◆ **Records for the task**:
□ □ □

(** * tuya-local: the device-config matching and value-mapping engine

    A shallow embedding of [custom_components/tuya_local/helpers/device_config.py]
    and the properties of it that the specification states.

    The file has three layers:
    - [Py]: the part of the Python runtime the module relies on (values,
      [str], [int], [float], [round], [==], [<], [*], [/]);
    - the configuration data model and the functions of the module, under
      the names they have in the source;
    - the theorems. *)

From Stdlib Require Import ZArith Ascii String List Lia SpecFloat.
From stdpp Require Import base option list gmap strings pretty.

Local Open Scope string_scope.
Local Open Scope Z_scope.
Local Open Scope list_scope.

(** ** Outcomes of a call

    A call returns a value, raises an exception, or (in the fuel-indexed
    model of the two recursive methods) has not finished within the fuel. *)

Inductive exn : Type :=
  | ValueError (msg : string)
  | TypeError
  | ZeroDivisionError
  | OverflowError
  | AttributeError
  | KeyError.

Inductive outcome (A : Type) : Type :=
  | Ret (a : A)
  | Raise (e : exn)
  | OutOfFuel.

Arguments Ret {A} a.
Arguments Raise {A} e.
Arguments OutOfFuel {A}.

Definition bind {A B : Type} (x : outcome A) (k : A -> outcome B) : outcome B :=
  match x with
  | Ret a => k a
  | Raise e => Raise e
  | OutOfFuel => OutOfFuel
  end.

Notation "x <- c ; k" := (bind c (fun x => k))
  (at level 20, c at level 100, k at level 200, only parsing).
Notation "' p <- c ; k" := (bind c (fun p => k))
  (at level 20, p pattern, c at level 100, k at level 200, only parsing).

#[global] Instance outcome_fmap : FMap outcome :=
  fun A B f x => bind x (fun a => Ret (f a)).

(** [try: c except ValueError: h] *)
Definition except_ValueError {A : Type} (c : outcome A) (h : outcome A) : outcome A :=
  match c with
  | Raise (ValueError _) => h
  | _ => c
  end.

Definition returns {A : Type} (x : outcome A) : Prop := exists a, x = Ret a.

(** ** The Python runtime *)

Module Py.

(** Python's [float] is IEEE 754 binary64: [spec_float] at precision 53
    and maximal exponent 1024. *)
Definition prec : Z := 53.
Definition emax : Z := 1024.

Inductive val : Type :=
  | VNone
  | VBool (b : bool)
  | VInt (z : Z)
  | VFloat (f : spec_float)
  | VStr (s : string).

(** The four classes a dps can be declared with. *)
Inductive type : Type := Tbool | Tint | Tstr | Tfloat.

#[global] Instance spec_float_eq_dec : EqDecision spec_float.
Proof. solve_decision. Defined.

#[global] Instance val_eq_dec : EqDecision val.
Proof. solve_decision. Defined.

#[global] Instance type_eq_dec : EqDecision type.
Proof. solve_decision. Defined.

(** *** Floats *)

Definition fmul (x y : spec_float) : spec_float := SFmul prec emax x y.
Definition fdiv (x y : spec_float) : spec_float := SFdiv prec emax x y.

Definition f_is_zero (x : spec_float) : bool :=
  match x with S754_zero _ => true | _ => false end.

(** The float nearest to the rational [n / d] ([d > 0]), ties to even. *)
Definition f_of_ratio (n : Z) (d : positive) : spec_float :=
  match n with
  | Z0 => S754_zero false
  | Zpos p => SFdiv prec emax (S754_finite false p 0) (S754_finite false d 0)
  | Zneg p => SFdiv prec emax (S754_finite true p 0) (S754_finite false d 0)
  end.

(** [float(z)] for an int [z]: [OverflowError] when out of range. *)
Definition f_of_Z (z : Z) : outcome spec_float :=
  match binary_normalize prec emax z 0 false with
  | S754_infinity _ => Raise OverflowError
  | f => Ret f
  end.

(** [a / b] on ints: the correctly rounded quotient. *)
Definition int_truediv (a b : Z) : outcome spec_float :=
  match b with
  | Z0 => Raise ZeroDivisionError
  | Zpos d =>
      match f_of_ratio a d with
      | S754_infinity _ => Raise OverflowError
      | f => Ret f
      end
  | Zneg d =>
      match f_of_ratio (- a) d with
      | S754_infinity _ => Raise OverflowError
      | f => Ret f
      end
  end.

□ □ □

◆ **Required action**: From the first line of the data through the line with "Ret a => k a", quote each line exactly and add nothing else.

◆ **Expected output**:
(** * tuya-local: the device-config matching and value-mapping engine

    A shallow embedding of [custom_components/tuya_local/helpers/device_config.py]
    and the properties of it that the specification states.

    The file has three layers:
    - [Py]: the part of the Python runtime the module relies on (values,
      [str], [int], [float], [round], [==], [<], [*], [/]);
    - the configuration data model and the functions of the module, under
      the names they have in the source;
    - the theorems. *)

From Stdlib Require Import ZArith Ascii String List Lia SpecFloat.
From stdpp Require Import base option list gmap strings pretty.

Local Open Scope string_scope.
Local Open Scope Z_scope.
Local Open Scope list_scope.

(** ** Outcomes of a call

    A call returns a value, raises an exception, or (in the fuel-indexed
    model of the two recursive methods) has not finished within the fuel. *)

Inductive exn : Type :=
  | ValueError (msg : string)
  | TypeError
  | ZeroDivisionError
  | OverflowError
  | AttributeError
  | KeyError.

Inductive outcome (A : Type) : Type :=
  | Ret (a : A)
  | Raise (e : exn)
  | OutOfFuel.

Arguments Ret {A} a.
Arguments Raise {A} e.
Arguments OutOfFuel {A}.

Definition bind {A B : Type} (x : outcome A) (k : A -> outcome B) : outcome B :=
  match x with
  | Ret a => k a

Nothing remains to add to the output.